Steven Waynick: Steel Strings

There were two things every student at Belleview High School knew: the freshman math teacher, Mrs. Flanagan, was the most unpleasant bitch this side of Nancy Grace; and that Jeremy Steiner played guitar damn well. His close friend, Miles, liked to proclaim that Jeremy could make Eric Clapton sweat bullets.

“I’m serious,” Miles had said one day as the two of them walked home after jazz band practice. “Jimi Hendrix only managed to piss Clapton off a little bit. He’d have shot your ass.”

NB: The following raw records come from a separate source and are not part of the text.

(** ** Ports *)

Record ModelPorts := {
  authorize_profile : ModelProfileProvisioningFacts → result ModelExn ModelActionEvidence;
  authorize_budget : ModelBudgetProvisioningFacts → result ModelExn ModelActionEvidence;
  authorize_prepare :
    ModelCallExecutionFacts → ModelPaidSlotKey → str → result ModelExn ModelActionEvidence;
  authorize_dispatch : ModelCallExecutionFacts → AttachedModelCallAttempt → ModelCallEvidence →
    result ModelExn ModelActionEvidence;
  authorize_recover :
    ModelCallExecutionFacts → ModelCallEffectAuthorityFacts → result ModelExn ModelActionEvidence;
  authorize_observe :
    ModelCallEffectAuthorityFacts → option str → str → result ModelExn ModelActionEvidence;
  authorize_child : uuid → uuid → str → result ModelExn ModelActionEvidence;
  authorize_complete : ModelCallEffectAuthorityFacts → option ModelCallEvidence → str →
    result ModelExn ModelActionEvidence;
  require_current : ModelCallExecutionFacts → ModelPaidSlotKey → result ModelExn unit;
  require_recovery_current : ModelPaidSlotKey → uuid → result ModelExn unit;
  require_request : AttachedModelCallAttempt → ModelCallEvidence → result ModelExn unit;
  require_response : uuid → ModelCallEvidence → result ModelExn unit;
  dump_datetime : instant → str;
  unicode : Unicode;
}.

(** The service's [_require_authority], and the setup service's with its own code. *)
Definition require_authority (code : string) (action : string) (facts : json)
    (evidence : ModelActionEvidence) : result ModelExn unit :=
  digest ← oget (model_action_digest action facts) ValueError;
  ensure (str_eqb (ae_facts_digest evidence) digest) (ModelCallUnavailable code).

Definition _require_authority := require_authority "model_call_authority_unavailable".

(** ** Stored values *)

Definition stored_model_profile (r : ModelUsageProfile) : result ModelExn ProjectModelProfile :=
  let facts := {| pf_operation_id := mp_operation_id r;
                  pf_actor_profile_id := mp_actor_profile_id r; pf_spec := mp_spec r;
                  pf_profile_digest := mp_profile_digest r |} in
  _ ← ensure (profile_facts_valid facts && uuid7_shape (mp_id r)) ValueError;
  Ok {| pp_facts := facts; pp_profile_id := mp_id r;
        pp_authorization_evidence_id := mp_authorization_evidence_id r;
        pp_created_at := mp_created_at r |}.

(** [_evidence(row, prefix)] on one side's columns *)
Definition _evidence (c : EvidenceColumns) : result ModelExn ModelCallEvidence :=
  let code := ModelCallUnavailable "model_call_evidence_unavailable" in
  binding ← oget (ec_binding_id c) code;
  content ← oget (ec_content_id c) code;
  put ← oget (ec_put_attempt_id c) code;
  receipt ← oget (ec_verification_receipt_id c) code;
  sha ← oget (ec_content_sha256 c) code;
  count ← oget (ec_byte_count c) code;
  let e := {| me_binding_id := binding; me_content_id := content; me_put_attempt_id := put;
              me_verification_receipt_id := receipt; me_content_sha256 := sha;
              me_byte_count := count |} in
  _ ← ensure (evidence_valid e) ValueError;
  Ok e.

(** [_set_evidence] *)
Definition _set_evidence (e : ModelCallEvidence) : EvidenceColumns :=
  {| ec_binding_id := Some (me_binding_id e); ec_content_id := Some (me_content_id e);
     ec_put_attempt_id := Some (me_put_attempt_id e);
     ec_verification_receipt_id := Some (me_verification_receipt_id e);
     ec_content_sha256 := Some (me_content_sha256 e); ec_byte_count := Some (me_byte_count e) |}.

(** [_attempt]: a prepared row is projected as [PreparedModelCallAttempt]. *)
Definition _attempt (s : CheckerModelUsageSlot) (e : ModelUsageEffect) (replayed : bool)
    : result ModelExn AttachedModelCallAttempt :=
  let a := {| at_slot_id := cs_id s; at_slot_key := cs_key s; at_attempt_id := ef_id e;
              at_attempt_number := ef_attempt_number e;
              at_internal_call_request_id := ef_internal_call_request_id e;
              at_request_sha256 := ef_request_sha256 e; at_state := ef_state e;
              at_replayed := replayed |} in
  _ ← ensure (attempt_valid a) ValueError;
  Ok a.

Definition _effect (s : CheckerModelUsageSlot) (e : ModelUsageEffect) : ModelCallEffectAuthorityFacts :=
  {| ea_project_id := slot_project (cs_key s); ea_task_id := cs_task_id s; ea_slot_id := cs_id s;
     ea_slot_key := cs_key s; ea_attempt_id := ef_id e;
     ea_internal_call_request_id := ef_internal_call_request_id e |}.

Definition _require_effect (supplied : ModelCallEffectAuthorityFacts) (s : CheckerModelUsageSlot)
    (e : ModelUsageEffect) : result ModelExn unit :=
  ensure (bool_decide (supplied = _effect s e)) (ModelCallUnavailable "model_call_effect_unavailable").

(** [_usage]: absent, complete, or partial and refused *)
Definition _usage (t : TerminalColumns) : result ModelExn (option ModelCallUsage) :=
  match tc_input_tokens t, tc_cached_input_tokens t, tc_output_tokens t, tc_reasoning_tokens t with
  | None, None, None, None => Ok None
  | Some i, Some c, Some o, Some r =>
      let u := {| us_input_tokens := i; us_cached_input_tokens := c; us_output_tokens := o;
                  us_reasoning_tokens := r |} in
      _ ← ensure (usage_valid u) ValueError;
      Ok (Some u)
  | _, _, _, _ => Raise (ModelCallUnavailable "model_call_usage_unavailable")
  end.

That got a decent chuckle out of Jeremy as he reached up to scratch the unkempt tangle of dirty blond hair. “Feel like I still got some stuff I gotta work on.”

Now it was Miles’ turn to laugh. He remembered the first day of their band auditions. It was only three years ago, but it felt like an eon separated them from that day. Into the auditorium had strolled this greasy-haired, lanky bastard, with a crooked grin, and swagger in his step. By his stride alone, you’d have thought he had memorized ten years’ worth of winning lotto numbers. Strapped to his back was a muddy-brown and dusty chunk of wood that could loosely be called a guitar. It was practically falling apart, with pieces of wood seemingly gouged from its frame. He drew more than a few curious glances from the twenty or so freshmen who had also shown up to audition. After a pretty decent performance on trumpet from a girl with blue hair, and a short, stocky boy who played sax like there was a hole in his tongue, Jeremy’s name was called.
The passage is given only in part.